The lines to repeat are those below from the one containing "arrays, the variable" down to the one containing "largest value, so", both included; reproduce them exactly and nothing else.

Collected data:
_____
(** ** The large vocabulary *)

Lemma bits_length k n : String.length (bits k n) = k.
Proof. revert n. induction k as [|k IH]; intros n; simpl; [done|]. by rewrite IH. Qed.

Lemma bits_inj k n m : bits k n = bits k m -> (n mod 2 ^ N.of_nat k = m mod 2 ^ N.of_nat k)%N.
Proof.
  revert n m. induction k as [|k IH]; intros n m H.
  - simpl. by rewrite !N.mod_1_r.
  - simpl in H. injection H as Hb Hr. apply IH in Hr.
    assert (N.odd n = N.odd m) as Hodd
      by (destruct (N.odd n), (N.odd m); done).
    rewrite Nat2N.inj_succ, N.pow_succ_r', !N.Div0.mod_mul_r.
    rewrite <- !N.div2_div, Hr. f_equal.
    by rewrite <- !N.bit0_mod, !N.bit0_odd, Hodd.
Qed.

Lemma big_words_length : length big_words = N.to_nat 1000001.
Proof. unfold big_words. by rewrite length_map, length_seq. Qed.

Lemma big_words_nodup : NoDup big_words.
Proof.
  unfold big_words. apply NoDup_fmap_2_strong; [|apply NoDup_seq].
  intros x y [_ Hx]%elem_of_seq [_ Hy]%elem_of_seq H.
  apply bits_inj in H.
  change (2 ^ N.of_nat 20)%N with 1048576%N in H.
  rewrite !N.mod_small in H by lia. lia.
Qed.

Lemma big_words_word_length w : w ∈ big_words -> String.length w = 20.
Proof.
  unfold big_words. intros (i & -> & _)%list_elem_of_fmap. apply bits_length.
Qed.

Lemma big_domains_lookup :
  init_domains big_crossword !! long_slot = Some big_words.
Proof.
  change (init_domains big_crossword)
    with (<[long_slot := big_words]> (∅ : gmap Var (list string))).
  apply lookup_insert_eq.
Qed.

Lemma select_big :
  select_unassigned_variable big_crossword (init_domains big_crossword) []
  = Ok None.
Proof.
  unfold select_unassigned_variable, min_domain_scan.
  change (variables big_crossword) with [long_slot].
  cbn [for_each]. unfold min_domain_body.
  change (dict_mem [] long_slot) with false. cbv iota.
  unfold domains_get. rewrite big_domains_lookup. cbn [bind].
  rewrite big_words_length, N_nat_Z.
  reflexivity.
Qed.

Lemma filter_none {A} (P : A -> Prop) `{!forall x, Decision (P x)} (l : list A) :
  (forall x, x ∈ l -> ¬ P x) -> filter P l = [].
Proof.
  induction l as [|x l IH]; intros Hnone; [done|].
  rewrite filter_cons_False by (apply Hnone; left).
  apply IH. intros y Hy. apply Hnone. by right.
Qed.

Lemma big_node_consistency :
  enforce_node_consistency big_crossword (init_domains big_crossword)
  = Ok (init_domains big_crossword).
Proof.
  unfold enforce_node_consistency.
  change (variables big_crossword) with [long_slot].
  cbn [for_each]. unfold node_consistency_step, domains_get.
  rewrite big_domains_lookup. cbn [bind].
  rewrite filter_none.
  - cbn [for_each bind]. by rewrite insert_id by apply big_domains_lookup.
  - intros w Hw Hlen. by apply big_words_word_length in Hw.
Qed.
(** * PsychHID 'SetReport': sending a HID report

    A shallow embedding of [PSYCHHIDSetReport]
    (Source/Common/PsychHID/PsychHIDSetReport.c) and the properties of its
    report construction, dispatch and error normalisation.

    The embedding starts where the C function has its four arguments in
    hand: [deviceIndex], [reportType] and [reportID] are C [int]s, taken
    here as integers, and argument 4 is an array of bytes owned by the
    interpreter, addressed by [reportBuffer] and counted by [reportSize].
    Both language variants of the argument code end there: whatever the
    element type of the array, [reportBuffer] points at its bytes and
    [reportSize], an [int], receives their number: the number itself up
    to [INT_MAX], and its low 32 bits read as a signed number beyond, as
    on the two's complement machines the toolbox is built for. Help output
    and the checks on the number of arguments come before that point and
    are not part of it.

    The function writes into the caller's array and into a static array
    that lives across calls, calls into the HID transport, and may leave
    through the interpreter's error exit. The state therefore holds both
    arrays, the variable [AInScanStart] and the sequence of calls made so
    far; a call is a function from state to state and outcome. *)

From Stdlib Require Import ZArith Strings.String Init.Byte.
From stdpp Require Import base tactics option list.
(** X15: the axis limits MAIN01.py sets after the loop.  The x-axis
    starts at 0 and the lower y-limit is never above 0 nor above any
    temperature of the profile.  The upper limits are 1.15 times the
    largest value, so they contain the curve only when that value is
    not negative: if some temperature is >= 0 every temperature is
    below the upper y-limit, and if some time is >= 0 every time is
    below the upper x-limit; but when all temperatures are negative
    the hottest point lies above the upper y-limit. *)
Theorem chart_axis_limits (ax : axes) (prof : list point) (kps : list nat)
    (ch : chart) :
  create_chart_png ax prof kps = Some ch ->
  exists x1 y0 y1,
    chart_limits ch = Some ((0, x1), (y0, y1)) /\
    y0 <= 0 /\
    Forall (fun pt => y0 <= pt_temp pt) prof /\
    ((exists pt, In pt prof /\ 0 <= pt_temp pt) ->
     Forall (fun pt => pt_temp pt <= y1) prof) /\
    ((exists pt, In pt prof /\ 0 <= pt_time pt) ->
     Forall (fun pt => pt_time pt <= x1) prof) /\
    (Forall (fun pt => pt_temp pt < 0) prof ->
     exists pt, In pt prof /\ y1 < pt_temp pt).
Proof.
  unfold create_chart_png. cbv zeta.
  destruct (annotate ax prof kps) as [pls|]; cbn [bind]; [|discriminate].
  destruct (py_max (map pt_time prof)) as [tmax|] eqn:Et; cbn [bind];
    [|discriminate].
  destruct (py_min (map pt_temp prof)) as [Tmin|] eqn:Emin; cbn [bind];
    [|discriminate].
  destruct (py_max (map pt_temp prof)) as [Tmax|] eqn:Emax; cbn [bind];
    [|discriminate].
  intro H. injection H as <-. cbn [chart_limits].
  apply py_max_spec in Et. destruct Et as [Htin Htall].
  apply py_min_spec in Emin. destruct Emin as [Hminin Hminall].
  apply py_max_spec in Emax. destruct Emax as [Hmaxin Hmaxall].
  rewrite Forall_map in Htall, Hminall, Hmaxall.
  rewrite Forall_forall in Htall, Hminall, Hmaxall.
  eexists _, _, _. split; [reflexivity|].
  assert (Hlow : forall T,
             Tmin <= T ->
             (if Qlt_bool (Tmin * (115 # 100)) 0
              then Tmin * (115 # 100) else 0) <= T /\
             (if Qlt_bool (Tmin * (115 # 100)) 0
              then Tmin * (115 # 100) else 0) <= 0).
  { intros T HT. destruct (Qlt_bool (Tmin * (115 # 100)) 0) eqn:E.
    - apply Qlt_bool_iff in E. split; lra.
    - assert (0 <= Tmin * (115 # 100)).
      { destruct (Qlt_le_dec (Tmin * (115 # 100)) 0) as [Hlt|Hle];
          [|exact Hle].
        apply Qlt_bool_iff in Hlt. congruence. }
      split; lra. }
  split; [apply (Hlow Tmin); lra|].
  split.
  { apply Forall_forall. intros pt Hpt. apply Hlow. now apply Hminall. }
  split.
  { intros (pt0 & Hpt0 & Hpos). apply Forall_forall. intros pt Hpt.
    pose proof (Hmaxall pt Hpt). pose proof (Hmaxall pt0 Hpt0).
    cbn beta in *. lra. }
  split.
  { intros (pt0 & Hpt0 & Hpos). apply Forall_forall. intros pt Hpt.
    pose proof (Htall pt Hpt). pose proof (Htall pt0 Hpt0).
    cbn beta in *. lra. }
  intro Hneg. rewrite Forall_forall in Hneg.
  apply in_map_iff in Hmaxin. destruct Hmaxin as (pt & HT & Hpt).
  exists pt. split; [exact Hpt|].
  specialize (Hneg pt Hpt). cbn beta in Hneg. rewrite HT in *. lra.
Qed.

Lemma chart_axis_limits_witness :
  exists x1 y0 y1,
    Some ((0, - (10) * (115 # 100)),
          (- (30) * (115 # 100), - (10) * (115 # 100)))
      = Some ((0, x1), (y0, y1)) /\
    y0 <= 0 /\
    Forall (fun pt => y0 <= pt_temp pt)
      [(- (10), - (30), "a"%string); (- (20), - (10), "b"%string)] /\
    ((exists pt, In pt [(- (10), - (30), "a"%string);
                        (- (20), - (10), "b"%string)] /\ 0 <= pt_temp pt) ->
     Forall (fun pt => pt_temp pt <= y1)
       [(- (10), - (30), "a"%string); (- (20), - (10), "b"%string)]) /\
    ((exists pt, In pt [(- (10), - (30), "a"%string);
                        (- (20), - (10), "b"%string)] /\ 0 <= pt_time pt) ->
     Forall (fun pt => pt_time pt <= x1)
       [(- (10), - (30), "a"%string); (- (20), - (10), "b"%string)]) /\
    (Forall (fun pt => pt_temp pt < 0)
       [(- (10), - (30), "a"%string); (- (20), - (10), "b"%string)] ->
     exists pt, In pt [(- (10), - (30), "a"%string);
                       (- (20), - (10), "b"%string)] /\ y1 < pt_temp pt).
Proof.
  apply (chart_axis_limits low_point_axes
           [(- (10), - (30), "a"%string); (- (20), - (10), "b"%string)]
           [0%nat]
           {| chart_labels :=
                match annotate low_point_axes
                        [(- (10), - (30), "a"%string);
                         (- (20), - (10), "b"%string)] [0%nat] with
                | Some pls => pls
                | None => []
                end;
              chart_limits :=
                Some ((0, - (10) * (115 # 100)),
                      (- (30) * (115 # 100), - (10) * (115 # 100))) |}).
  reflexivity.
Defined.

(** ** The web form *)

(** X16: for every form submission within the bounds of the widgets
    (durations and tolerances from 0, rates from 0.1 degrees per
    minute, at least one cycle), the simulator succeeds on the
    assembled record, so the error branch of [main] is not taken: the
    profile is not empty, its times never go back, and it has
    [2 + cycles*2 + (cycles-1)*2 + 2] points minus one per skipped
    ramp. *)
Theorem web_form_simulates (typed : params) :
  form_bounds typed ->
  exists prof kps,
    calculate_temperature_profile (to_per_hour typed) = Some (prof, kps) /\
    prof <> [] /\ kps <> [] /\
    nondecreasing_times prof /\
    Z.of_nat (List.length prof) =
      (2 + cycles typed * 2 + (cycles typed - 1) * 2 + 2
       - skipped_ramps (to_per_hour typed))%Z.
Proof.
  intros (Hd & _ & _ & Hh & Hc & Hn).
  assert (Hh' : 0 < heat_rate (to_per_hour typed))
    by (cbn [to_per_hour heat_rate]; lra).
  assert (Hc' : 0 < cool_rate (to_per_hour typed))
    by (cbn [to_per_hour cool_rate]; lra).
  destruct (run_count (to_per_hour typed)) as (st & Hst & Hlen);
    [exact Hn | lra | lra |].
  exists (profile st), (key_points st).
  unfold calculate_temperature_profile. rewrite Hst. cbn [bind].
  split; [reflexivity|].
  pose proof (run_key_points _ _ Hst) as Hk.
  pose proof (run_profile_nonempty _ _ Hst) as Hne.
  pose proof (run_time_ordered (to_per_hour typed) st Hd Hh' Hc' Hst)
    as [Hmono _].
  split; [exact Hne|]. split; [|split; [exact Hmono | exact Hlen]].
  unfold key_points_enumerate in Hk. rewrite Hk.
  destruct (profile st); [contradiction | discriminate].
Qed.

Lemma web_form_simulates_witness :
  exists prof kps,
    calculate_temperature_profile (to_per_hour (scenario_with 70 3 3))
      = Some (prof, kps) /\
    prof <> [] /\ kps <> [] /\
    nondecreasing_times prof /\
    Z.of_nat (List.length prof) =
      (2 + 3 * 2 + (3 - 1) * 2 + 2
       - skipped_ramps (to_per_hour (scenario_with 70 3 3)))%Z.
Proof.
  apply (web_form_simulates (scenario_with 70 3 3)).
  unfold form_bounds, nonnegative_durations.
  repeat split; vm_compute; discriminate.
Defined.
_____
Exercise solution:
    arrays, the variable [AInScanStart] and the sequence of calls made so
    far; a call is a function from state to state and outcome. *)

From Stdlib Require Import ZArith Strings.String Init.Byte.
From stdpp Require Import base tactics option list.
(** X15: the axis limits MAIN01.py sets after the loop.  The x-axis
    starts at 0 and the lower y-limit is never above 0 nor above any
    temperature of the profile.  The upper limits are 1.15 times the
    largest value, so they contain the curve only when that value is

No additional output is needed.